TCP: When is EPOLLHUP generated?
Asked Answered
S

1

23

Also see this question, unanswered as of now.

There is a lot of confusion about EPOLLHUP, even in the man and Kernel docs. People seem to believe it is returned when polling on a descriptor locally closed for writing, i.e. shutdown(SHUT_WR), i.e. the same call that causes an EPOLLRDHUP at the peer. But this is not true, in my experiments I get EPOLLOUT, and no EPOLLHUP, after shutdown(SHUT_WR) (yes, it's counterintuitive to get writable, as the writing half is closed, but this is not the main point of the question).

The man is poor, because it says EPOLLHUP comes when Hang up happened on the associated file descriptor, without saying what "hang up" means - what did the peer do? what packets were sent? This other article just confuses things further and seems outright wrong to me.

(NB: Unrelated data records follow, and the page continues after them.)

(* ===== verification/SmsSubmit.v ===== *)
(** * Outgoing messages (runtimehost/messaging: messaging.go, sms_pdu.go)

    The choice of an encoding, the segmentation of a text into parts that fit a
    TPDU, and the SMS-SUBMIT of a part. *)
From S2P Require Import Prelude GoStrings Errors Utf8 SmsTables Gsm7 SmsUdh SmsText SmsTime SmsAddress SmsTpdu.
#[local] Open Scope string_scope.
#[local] Open Scope list_scope.
#[local] Open Scope Z_scope.

Record SendOptions := mkOptions {
  so_Encoding : string;
  so_ValidityPeriod : Z;
  so_ValidityDeadline : Time;
  so_ProtocolID : Z;
  so_DataCodingScheme : Z;
  so_UseProtocolID : bool;
  so_UseDataCodingScheme : bool;
  so_ReplyPath : bool;
  so_RejectDuplicates : bool;
  so_ConcatRef : Z;
  so_ConcatRefBits : Z;
  so_ApplicationDestPort : Z;
  so_ApplicationSourcePort : Z;
  so_ApplicationPortBits : Z;
  so_SingleShiftLang : Z;
  so_LockingShiftLang : Z
}.
Record SMSPart := mkPart {
  sp_PartNo : Z;
  sp_TotalParts : Z;
  sp_Text : bytes;
  sp_Encoding : string;
  sp_UDH : bytes;
  sp_ValidityPeriod : Z;
  sp_ValidityDeadline : Time;
  sp_ProtocolID : Z;
  sp_DataCodingScheme : Z;
  sp_UseProtocolID : bool;
  sp_UseDataCodingScheme : bool;
  sp_ReplyPath : bool;
  sp_RejectDuplicates : bool;
  sp_ConcatRef : Z;
  sp_ConcatRefBits : Z;
  sp_ApplicationDestPort : Z;
  sp_ApplicationSourcePort : Z;
  sp_ApplicationPortBits : Z;
  sp_SingleShiftLang : Z;
  sp_LockingShiftLang : Z;
  sp_RequestStatusReport : bool
}.

(** ** The encoding *)
Definition normalizeEncoding (text : bytes) (requested : string) : string :=
  let req := TrimSpace (go_bytes requested) in
  if lower_equal req "gsm7" || lower_equal req "7bit" || lower_equal req "gsm-7" then "gsm7"
  else if lower_equal req "ucs2" || lower_equal req "utf16" then "ucs2"
  else if lower_equal req "utf8" then "utf8"
  else if isGSM7Text text then "gsm7" else "ucs2".
Definition encoding_requested (requested : string) : bool := negb (bool_decide (TrimSpace (go_bytes requested) = [])).
Definition normalizeSMSSubmitEncoding (text : bytes) (requested : string) (dcs : Z) (hasDCS : bool) : result string :=
  let encoding := normalizeEncoding text requested in
  if negb hasDCS then Ok encoding else
  let encoding := if negb (encoding_requested requested) then smsEncodingForDCS dcs else encoding in
  let! _ := validateSMSSubmitDataCodingScheme dcs encoding in
  Ok encoding.
Definition normalizeSMSSubmitEncodingWithLanguage (text : bytes) (requested : string) (dcs : Z) (hasDCS : bool) (lockingLang singleLang : Z) : result string :=
  if encoding_requested requested || hasDCS then normalizeSMSSubmitEncoding text requested dcs hasDCS else
  match gsm7SeptetLenWithLanguage text lockingLang singleLang with
  | Some _ => Ok "gsm7"
  | None => normalizeSMSSubmitEncoding text requested dcs hasDCS
  end.

(** ** The TPDU of a part *)
Definition smsSubmitProtocolID (part : SMSPart) : Z :=
  if sp_UseProtocolID part || negb (sp_ProtocolID part =? 0) then sp_ProtocolID part else 0.
Definition smsSubmitDataCodingScheme (part : SMSPart) : Z * bool :=
  if sp_UseDataCodingScheme part || negb (sp_DataCodingScheme part =? 0) then (sp_DataCodingScheme part, true) else (0, false).
Definition buildSMSSubmitUDHForPart (part : SMSPart) : result bytes :=
  let! _ := validateSMSNationalLanguageOptions (sp_SingleShiftLang part) (sp_LockingShiftLang part) in
  let! r := validateSMSApplicationPortOptions (sp_ApplicationDestPort part) (sp_ApplicationSourcePort part) (sp_ApplicationPortBits part) in
  let '(portBits, hasPorts) := r in
  if negb hasPorts && (sp_SingleShiftLang part =? 0) && (sp_LockingShiftLang part =? 0) then Ok [] else
  buildSMSSubmitUDH hasPorts (sp_ApplicationDestPort part) (sp_ApplicationSourcePort part) portBits 0 0 1 1 (sp_SingleShiftLang part) (sp_LockingShiftLang part).
Definition BuildSMSSubmitTPDU (to : bytes) (part : SMSPart) (mr : Z) : result bytes :=
  let number := normalizeSMSNumber to in
  if len number =? 0 then Err (ErrText "sms destination address is empty") else
  let! r := encodeSMSAddress number in
  let '(digits, toa, bcd) := r in
  let '(dcsOverride, hasDCSOverride) := smsSubmitDataCodingScheme part in
  let! encoding := normalizeSMSSubmitEncodingWithLanguage (sp_Text part) (sp_Encoding part) dcsOverride hasDCSOverride (sp_LockingShiftLang part) (sp_SingleShiftLang part) in
  let! udh := (if len (sp_UDH part) =? 0 then buildSMSSubmitUDHForPart part else Ok (sp_UDH part)) in
  let firstOctet := 0x01 in
  let firstOctet := if sp_RejectDuplicates part then Z.lor firstOctet 0x04 else firstOctet in
  let firstOctet := if sp_RequestStatusReport part then Z.lor firstOctet 0x20 else firstOctet in
  let firstOctet := if 0 <? len udh then Z.lor firstOctet 0x40 else firstOctet in
  let firstOctet := if sp_ReplyPath part then Z.lor firstOctet 0x80 else firstOctet in
  let! r := encodeSMSSubmitValidityPeriod (sp_ValidityPeriod part) (sp_ValidityDeadline part) in
  let '(vpf, vp) := r in
  let firstOctet := Z.lor firstOctet vpf in
  let! r := encodeSMSUserDataWithLanguage (sp_Text part) encoding udh (sp_LockingShiftLang part) (sp_SingleShiftLang part) in
  let '(userData, udl, dcs) := r in
  let dcs := if hasDCSOverride then dcsOverride else dcs in
  Ok ([firstOctet; mr; to_u8 digits; toa] ++ bcd ++ [smsSubmitProtocolID part; dcs] ++ vp ++ [to_u8 udl] ++ userData).

(** ** Segmentation *)
Definition smsPartLimitForUDH (encoding : string) (udhBytes : Z) : Z :=
  if udhBytes <=? 0 then
    if bool_decide (encoding = "utf8") then 140 else if bool_decide (encoding = "ucs2") then 70 else 160
  else if bool_decide (encoding = "gsm7") then
    let headerSeptets := (udhBytes * 8 + 6) / 7 in 160 - headerSeptets
  else if bool_decide (encoding = "utf8") then 140 - udhBytes
  else Z.quot (140 - udhBytes) 2.
Definition smsPartLimitsForUDH (encoding : string) (udhBytes : Z) : Z * Z := (smsPartLimitForUDH encoding 0, smsPartLimitForUDH encoding udhBytes).
Definition smsPartLimits (encoding : string) : Z * Z := smsPartLimitsForUDH encoding 6.
Definition messageLenWithLanguage (text : bytes) (encoding : string) (lockingLang singleLang : Z) : Z :=
  if bool_decide (encoding = "utf8") then len text else
  if bool_decide (encoding = "gsm7") then
    match gsm7SeptetLenWithLanguage text lockingLang singleLang with Some septets => septets | None => RuneCountInString text end
  else len (utf16_Encode (runes text)).
Definition messageLen (text : bytes) (encoding : string) : Z := messageLenWithLanguage text encoding 0 0.

(** The loop of the two functions below: [pos] is the offset of the next rune,
    [used] the units taken, [stop] the end of the chunk. *)
Fixpoint chunk_loop (units : Z -> Z) (limit : Z) (rs : list (Z * Z)) (pos used stop : Z) : Z :=
  match rs with
  | [] => stop
  | (r, size) :: rest =>
      if (0 <? used) && (limit <? used + units r) then stop else
      let used := used + units r in
      let stop := pos + size in
      if limit <=? used then stop else chunk_loop units limit rest (pos + size) used stop
  end.
Definition first_rune_size (text : bytes) : Z := (decode_rune text).2.
(** [text[:end], text[end:]] *)
Definition split_at (text : bytes) (stop : Z) : result (bytes * bytes) :=
  let! chunk := slice text 0 stop in
  let! rest := slice_from text stop in
  Ok (chunk, rest).
Definition gsm7_units (lockingLang singleLang r : Z) : Z :=
  if gsm7CanEncodeLocking r lockingLang then 1 else match gsm7SingleShiftCode r singleLang with Some _ => 2 | None => 1 end.
Definition takeGSM7ChunkWithLanguage (text : bytes) (limit lockingLang singleLang : Z) : result (bytes * bytes) :=
  if (len text =? 0) || (limit <=? 0) then Ok ([], text) else
  let stop := chunk_loop (gsm7_units lockingLang singleLang) limit (range_string text) 0 0 0 in
  let stop := if stop <=? 0 then first_rune_size text else stop in
  split_at text stop.
Definition takeGSM7Chunk (text : bytes) (limit : Z) : result (bytes * bytes) := takeGSM7ChunkWithLanguage text limit 0 0.
Definition ucs2_rune_units (r : Z) : Z := if 0xffff <? r then 2 else 1.
Definition takeUCS2Chunk (text : bytes) (limit : Z) : result (bytes * bytes) :=
  if (len text =? 0) || (limit <=? 0) then Ok ([], text) else
  let stop := chunk_loop ucs2_rune_units limit (range_string text) 0 0 0 in
  let stop := if stop <=? 0 then first_rune_size text else stop in
  split_at text stop.
(** [for pos := range text { if pos > limit { break }; i = pos }] *)
Fixpoint last_start_loop (rs : list (Z * Z)) (limit pos i : Z) : Z :=
  match rs with
  | [] => i
  | (_, size) :: rest => if limit <? pos then i else last_start_loop rest limit (pos + size) pos
  end.
Definition takeSMSChunkWithLanguage (text : bytes) (encoding : string) (limit lockingLang singleLang : Z) : result (bytes * bytes) :=
  if bool_decide (encoding = "utf8") then
    if len text <=? limit then Ok (text, []) else
    let i := last_start_loop (range_string text) limit 0 0 in
    let i := if i <=? 0 then first_rune_size text else i in
    split_at text i
  else if bool_decide (encoding = "gsm7") then takeGSM7ChunkWithLanguage text limit lockingLang singleLang
  else if bool_decide (encoding = "ucs2") then takeUCS2Chunk text limit
  else
    let rs := runes text in
    if len rs <=? limit then Ok (text, []) else
    if limit <? 0 then Panic else Ok (string_of (take (Z.to_nat limit) rs), string_of (drop (Z.to_nat limit) rs)).
Definition takeSMSChunk (text : bytes) (encoding : string) (limit : Z) : result (bytes * bytes) := takeSMSChunkWithLanguage text encoding limit 0 0.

My experiments show EPOLLHUP arrives once EOF (FIN packets) are exchanged both ways, i.e. once both sides issue shutdown(SHUT_WR). It has nothing to do with SHUT_RD, which I never call. Also nothing to do with close. In terms of packets, I have the suspicion that EPOLLHUP is raised on the ack of the hosts' sent FIN, i.e. the termination initiator raises this event in step 3 of the 4-way shutdown handshake, and the peer, in step 4 (see here). If confirmed, this is great, because it fills a gap that I've been looking for, namely how to poll non-blocking sockets for the final ack, without LINGER. Is this correct?

(note: I'm using ET, but I don't think it's relevant for this)

Sample code and output.

The code being in a framework, I extracted the meat of it, with the exception of TcpSocket::createListener, TcpSocket::connect and TcpSocket::accept, which do what you'd expect (not shown here).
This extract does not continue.